(AIM OF THE TASK) Filter the records for lines holding the string "truthy".

(PROVIDED INFORMATION)
(** * mcp-chat-adapter: conversation store, manager and chat orchestration

    A shallow embedding of the TypeScript sources

    - [src/utils.ts]         (file-per-conversation store, ID allocation,
                              argument validators),
    - [src/conversation.ts]  (ConversationManager: cache and store),
    - [src/tools/*.ts]       (the five tools and the shared error handler),

    followed by the properties of the specification that are settled on it
    and by further properties of the same code.

    Conventions of the model.
    - A JavaScript string is a [string]; its characters are the code units
      below 256.
    - The numbers handled by the ID allocator are integer-valued doubles:
      [number] keeps NaN, the two zeros and the infinities apart, and
      [Number.round_double] writes out the rounding to 53 significant bits.
    - The five sampling controls are finite numbers that the code only
      stores, compares with bounds and forwards; they are rationals. (The
      schemas of the tools accept no other number: they reject NaN, and
      their bounds and integer check reject the infinities.) The numbers
      in the open part of the metadata are finite, NaN or infinite
      ([json_number]).
    - A JSON text is given by the value that [JSON.parse] reads from it.
      The text that [JSON.stringify] writes for a conversation
      ([JSON.stringify]) is the conversation with [null] in the place of
      every number that is not finite. The list and get tools answer with
      the JSON text of a value; they are given by that value.
    - An entry of the storage directory ([file]) cannot be read, or holds
      text that [JSON.parse] rejects, or holds the text of a conversation
      record. Text that parses to a value of another shape is left out:
      the cast [as Conversation] of the source does not check the shape.
    - The storage directory is flat and the system is POSIX: its entries
      are named by their file names, and [path.join] sends an ID without
      path separator to the entry [<ID>.json]. The statements that
      depend on it are about such IDs ([Str.is_file_name]).
    - Asynchronous functions are run to completion one after the other:
      a computation [M A] takes the state of the process and of its
      surroundings ([world]) and returns a value or a thrown error, with
      the new state. The conversation objects live in a heap, so that the
      cache and the local variables of a tool share them as in the source.
    - The surroundings answer through [clock] (the time of each reading)
      and [fault] (the I/O error, if any, of each call of mkdir, readdir,
      writeFile and unlink); readFile fails on an absent entry and on an
      entry that cannot be read.
    - The observable effects (progress reports, remote requests, files
      written and removed) are recorded in [trace], oldest first.
    - Log calls have no effect on state or results and are left out. *)

From Stdlib Require Import ZArith NArith String Ascii List Lia QArith Bool.
From stdpp Require Import gmap strings.

Open Scope string_scope.

(* ===================================================================== *)
(** * Strings *)
(* ===================================================================== *)

Module Str.

(** [strip_suffix suffix s] is [Some p] exactly when [s = p ++ suffix]. *)
Fixpoint strip_suffix (suffix s : string) : option string :=
  if String.eqb s suffix then Some ""
  else match s with
       | "" => None
       | String c s' =>
           match strip_suffix suffix s' with
           | Some p => Some (String c p)
           | None => None
           end
       end.
(** C7. For a filter record with none of the keys [title],
    [minSalary], [hasEquity] (and when [findAll] is called with no
    argument) the fragment is the empty text with no parameter, and the
    statement [findAll] sends has no WHERE clause: it is the SELECT
    followed by the ORDER BY. *)
Theorem findAll_no_filters :
  (forall o : JsObject,
      "title" ∉ keys o -> "minSalary" ∉ keys o -> "hasEquity" ∉ keys o ->
      Job.filterFragment (get "title" o) (get "minSalary" o) (get "hasEquity" o)
      = (EmptyString, [])
      /\ Job.findAllQuery (Some o) = (Job.selectSql +:+ " ORDER BY title", [])
      /\ forall (DB : Type) (exec : string -> list value -> DB -> result QueryResult * DB)
                (s : DB),
           (run exec (Job.findAll (Some o)) s).2 =
           [(Job.selectSql +:+ " ORDER BY title", [])])
  /\ Job.findAllQuery None = (Job.selectSql +:+ " ORDER BY title", []).
Proof.
  split; [|reflexivity].
  intros o Ht Hm Hh.
  assert (Q : Job.findAllQuery (Some o) = (Job.selectSql +:+ " ORDER BY title", [])).
  { unfold Job.findAllQuery, default. cbn [from_option id].
    now rewrite (get_absent _ _ Ht), (get_absent _ _ Hm), (get_absent _ _ Hh). }
  split; [|split].
  - now rewrite (get_absent _ _ Ht), (get_absent _ _ Hm), (get_absent _ _ Hh).
  - exact Q.
  - intros DB exec s. now rewrite run_findAll_log, Q.
Qed.

Lemma findAll_no_filters_witness :
  (("title" ∉ keys [("page", VNum 1)])
   /\ ("minSalary" ∉ keys [("page", VNum 1)])
   /\ ("hasEquity" ∉ keys [("page", VNum 1)]))
  /\ Job.findAllQuery (Some [("page", VNum 1)]) = (Job.selectSql +:+ " ORDER BY title", []).
Proof.
  assert (A : forall key : string, key <> "page" -> key ∉ keys [("page", VNum 1)]).
  { intros key N H. apply list_elem_of_singleton in H. contradiction. }
  split; [repeat split; apply A; discriminate|].
  apply (proj1 findAll_no_filters [("page", VNum 1)]); apply A; discriminate.
Defined.

(** ** Placeholders and parameters of whole statements *)

Lemma scan_plain (p rest : string) :
  plainText p = true -> placeholders (p +:+ rest) = placeholders rest.
Proof.
  unfold placeholders. induction p as [|c p IH]; intros H; [reflexivity|].
  simpl in H. apply andb_true_iff in H as [H Hp]. apply andb_true_iff in H as [Hq Hd].
  apply negb_true_iff in Hq, Hd. simpl. rewrite Hq, Hd. auto.
Qed.

(** The statement of [update] around joined pieces: the positions of
    the fields and then the index given for the title. *)
Lemma scan_updateSql (M : gmap string string) (F : JsObject) (k : nat) :
  columnsQuoteFree M F = true ->
  placeholders (Job.updateSql (join ", " (buildSet M 1 F).1) ("$" +:+ showNat k)) =
  seq 1 (length F) ++ [k].
Proof.
  intros Q. unfold Job.updateSql.
  rewrite !scan_plain by reflexivity.
  rewrite (scan_pieces M F 1) by (exact Q || reflexivity). f_equal.
  rewrite !scan_plain by reflexivity.
  rewrite sapp_assoc.
  change ("$" +:+ showNat k +:+ ?r) with (String dollar (showNat k +:+ r)).
  rewrite scan_index by reflexivity. reflexivity.
Qed.

(** Where the placeholders do match the parameters. The placeholders
    read back from the text of a fragment are 1, 2, ... up to the number
    of its parameters: for every fragment and statement of the job
    filter builder, and for the fragment the partial-update builder
    makes of a non-empty field set none of whose columns has a double
    quote in it. For every non-empty [data], [Job.update] sends the
    statement with the builder's SET clause and [WHERE title = $(n+1)],
    [n] the number of fields, and the parameters are the field values
    followed by the title; when no column of [data] has a double quote
    in it, the placeholders of that statement are 1 to [n+1]. *)
Theorem placeholders_match_parameters :
  (forall (F : JsObject) (M : gmap string string),
      F <> [] ->
      columnsQuoteFree M F = true ->
      exists frag : Fragment,
        sqlForPartialUpdate F M = Ok frag
        /\ length (values frag) = length F
        /\ placeholders (setCols frag) = seq 1 (length (values frag)))
  /\ (forall title minSalary hasEquity : value,
        placeholders (Job.filterFragment title minSalary hasEquity).1 =
        seq 1 (length (Job.filterFragment title minSalary hasEquity).2))
  /\ (forall filters : option JsObject,
        placeholders (Job.findAllQuery filters).1 =
        seq 1 (length (Job.findAllQuery filters).2))
  /\ (forall (title : value) (data : JsObject),
        data <> [] ->
        exists (frag : Fragment) (k : QueryResult -> Prog JsObject),
          sqlForPartialUpdate data Job.jsToSql = Ok frag
          /\ values frag = objValues data
          /\ Job.update title data =
             Query (Job.updateSql (setCols frag) ("$" +:+ showNat (length data + 1)))
                   (objValues data ++ [title]) k
          /\ (columnsQuoteFree Job.jsToSql data = true ->
              placeholders
                (Job.updateSql (setCols frag) ("$" +:+ showNat (length data + 1)))
              = seq 1 (length (objValues data ++ [title])))).
Proof.
  split; [|split; [|split]].
  - intros F M NE Q. destruct F as [|f F]; [congruence|].
    eexists. split; [apply sqlForPartialUpdate_cons|]. cbn [values setCols]. split.
    + unfold objValues. apply length_map.
    + rewrite <- (sapp_nil_r (join _ _)).
      rewrite (scan_pieces M (f :: F) 1 EmptyString Q eq_refl).
      unfold objValues. rewrite length_map. apply app_nil_r.
  - intros title minSalary hasEquity. unfold Job.filterFragment.
    rewrite filterClauses_cases.
    now destruct (truthy title), (decide (minSalary = VUndefined)),
      (decide (hasEquity = VBool true)).
  - intros filters. unfold Job.findAllQuery. rewrite filterClauses_cases.
    now destruct (truthy _), (decide (_ = VUndefined)), (decide (_ = VBool true)).
  - intros title data NE. destruct data as [|f F]; [congruence|].
    eexists. eexists. split; [apply sqlForPartialUpdate_cons|]. cbn [values setCols].
    split; [reflexivity|]. split.
    + unfold Job.update. rewrite sqlForPartialUpdate_cons. cbn [values setCols].
      unfold objValues at 1. rewrite length_map. reflexivity.
    + intros Q. rewrite (scan_updateSql Job.jsToSql (f :: F) _ Q).
      rewrite length_app. unfold objValues. rewrite length_map. cbn [length].
      rewrite seq_app. cbn [seq]. do 2 f_equal. lia.
Qed.

Lemma placeholders_match_parameters_witness :
  ([("salary", VNum 10); ("equity", VStr "0.5")] <> []
   /\ columnsQuoteFree Job.jsToSql [("salary", VNum 10); ("equity", VStr "0.5")] = true)
  /\ exists frag : Fragment,
       sqlForPartialUpdate [("salary", VNum 10); ("equity", VStr "0.5")] Job.jsToSql
       = Ok frag
       /\ length (values frag) = 2
       /\ placeholders (setCols frag) = seq 1 (length (values frag)).
Proof.
  split; [split; [discriminate | reflexivity]|].
  apply (proj1 placeholders_match_parameters
           [("salary", VNum 10); ("equity", VStr "0.5")] Job.jsToSql);
    [discriminate | reflexivity].
Defined.

(** ** A double quote in a field name *)




(** ** Job.create *)

Lemma head_nonempty {A : Type} (l : list A) : l <> [] -> exists x, head l = Some x.
Proof. destruct l as [|x l]; [congruence | now exists x]. Qed.

(** On the store in memory, [create] with a job that is there. *)
Lemma memExec_create_duplicate (jobs : list JsObject) (data row : JsObject) :
  row ∈ jobs ->
  matchesJob (get "title" data) (get "companyHandle" data) row = true ->
  run memExec (Job.create data) jobs =
  (Err (BadRequestError
          (Job.duplicateMessage (get "title" data) (get "companyHandle" data))),
   jobs,
   [(Job.duplicateCheckSql, [get "title" data; get "companyHandle" data])]).
Proof.
  intros I Mt. unfold Job.create. cbn [run]. unfold memExec at 1.
  rewrite String.eqb_refl.
  assert (N : List.filter (matchesJob (get "title" data) (get "companyHandle" data)) jobs
              <> []).
  { intros E. apply list_elem_of_In in I.
    assert (I' : In row (List.filter
                           (matchesJob (get "title" data) (get "companyHandle" data)) jobs)).
    { apply filter_In. split; assumption. }
    rewrite E in I'. exact I'. }
  destruct (List.filter _ jobs) as [|r rs]; [congruence|].
  cbn [map rows head]. reflexivity.
Qed.

(** C10. [Job.create] first sends the duplicate check with the title
    and the company handle. If the store answers with a row, [create]
    throws a BadRequestError and that check is the only statement sent:
    no insert is made, and the store is left as the check left it (on
    the store in memory, the jobs table is unchanged). If the store
    answers with no row, [create] sends the insert with the four fields
    and returns the first row of its answer; an error of the store on
    the insert is passed on as it is, not turned into a
    BadRequestError. *)
Theorem create_checks_duplicate_before_insert :
  (forall (DB : Type) (exec : string -> list value -> DB -> result QueryResult * DB)
          (s s1 : DB) (data : JsObject) (duplicateCheck : QueryResult),
      exec Job.duplicateCheckSql [get "title" data; get "companyHandle" data] s
      = (Ok duplicateCheck, s1) ->
      (rows duplicateCheck <> [] ->
       run exec (Job.create data) s =
       (Err (BadRequestError
               (Job.duplicateMessage (get "title" data) (get "companyHandle" data))),
        s1,
        [(Job.duplicateCheckSql, [get "title" data; get "companyHandle" data])]))
      /\ (rows duplicateCheck = [] ->
          forall (answer : result QueryResult) (s2 : DB),
            exec Job.insertSql
              [get "title" data; get "salary" data; get "equity" data;
               get "companyHandle" data] s1 = (answer, s2) ->
            run exec (Job.create data) s =
            (match answer with
             | Ok inserted => Ok (head (rows inserted))
             | Err e => Err e
             end, s2,
             [(Job.duplicateCheckSql, [get "title" data; get "companyHandle" data]);
              (Job.insertSql,
               [get "title" data; get "salary" data; get "equity" data;
                get "companyHandle" data])])))
  /\ (forall (jobs : list JsObject) (data row : JsObject),
        row ∈ jobs ->
        matchesJob (get "title" data) (get "companyHandle" data) row = true ->
        run memExec (Job.create data) jobs =
        (Err (BadRequestError
                (Job.duplicateMessage (get "title" data) (get "companyHandle" data))),
         jobs,
         [(Job.duplicateCheckSql, [get "title" data; get "companyHandle" data])])).
Proof.
  split; [|exact memExec_create_duplicate].
  intros DB exec s s1 data duplicateCheck E. split.
  - intros NE. apply head_nonempty in NE as [r Hr].
    unfold Job.create. cbn [run]. rewrite E, Hr. reflexivity.
  - intros Em answer s2 Ei.
    unfold Job.create. cbn [run]. rewrite E, Em. cbn [head run]. rewrite Ei.
    now destruct answer.
Qed.

Lemma create_checks_duplicate_before_insert_witness :
  (memExec Job.duplicateCheckSql [get "title" newJob; get "companyHandle" newJob]
     [[("title", VStr "new"); ("salary", VNum 1); ("equity", VStr "0.0");
       ("company_handle", VStr "c1")]]
   = (Ok (mkQueryResult [[("title", VStr "new"); ("company_handle", VStr "c1")]]),
      [[("title", VStr "new"); ("salary", VNum 1); ("equity", VStr "0.0");
        ("company_handle", VStr "c1")]])
   /\ rows (mkQueryResult [[("title", VStr "new"); ("company_handle", VStr "c1")]]) <> [])
  /\ run memExec (Job.create newJob)
       [[("title", VStr "new"); ("salary", VNum 1); ("equity", VStr "0.0");
         ("company_handle", VStr "c1")]]
     = (Err (BadRequestError
               (Job.duplicateMessage (get "title" newJob) (get "companyHandle" newJob))),
        [[("title", VStr "new"); ("salary", VNum 1); ("equity", VStr "0.0");
          ("company_handle", VStr "c1")]],
        [(Job.duplicateCheckSql, [get "title" newJob; get "companyHandle" newJob])]).
Proof.
  split; [split; [reflexivity | discriminate]|].
  apply (proj1 (proj1 create_checks_duplicate_before_insert
                  (list JsObject) memExec
                  [[("title", VStr "new"); ("salary", VNum 1); ("equity", VStr "0.0");
                    ("company_handle", VStr "c1")]]
                  [[("title", VStr "new"); ("salary", VNum 1); ("equity", VStr "0.0");
                    ("company_handle", VStr "c1")]]
                  newJob
                  (mkQueryResult [[("title", VStr "new"); ("company_handle", VStr "c1")]])
                  eq_refl)).
  discriminate.
Defined.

(ANSWER BOX)
    now destruct (truthy title), (decide (minSalary = VUndefined)),
    now destruct (truthy _), (decide (_ = VUndefined)), (decide (_ = VBool true)).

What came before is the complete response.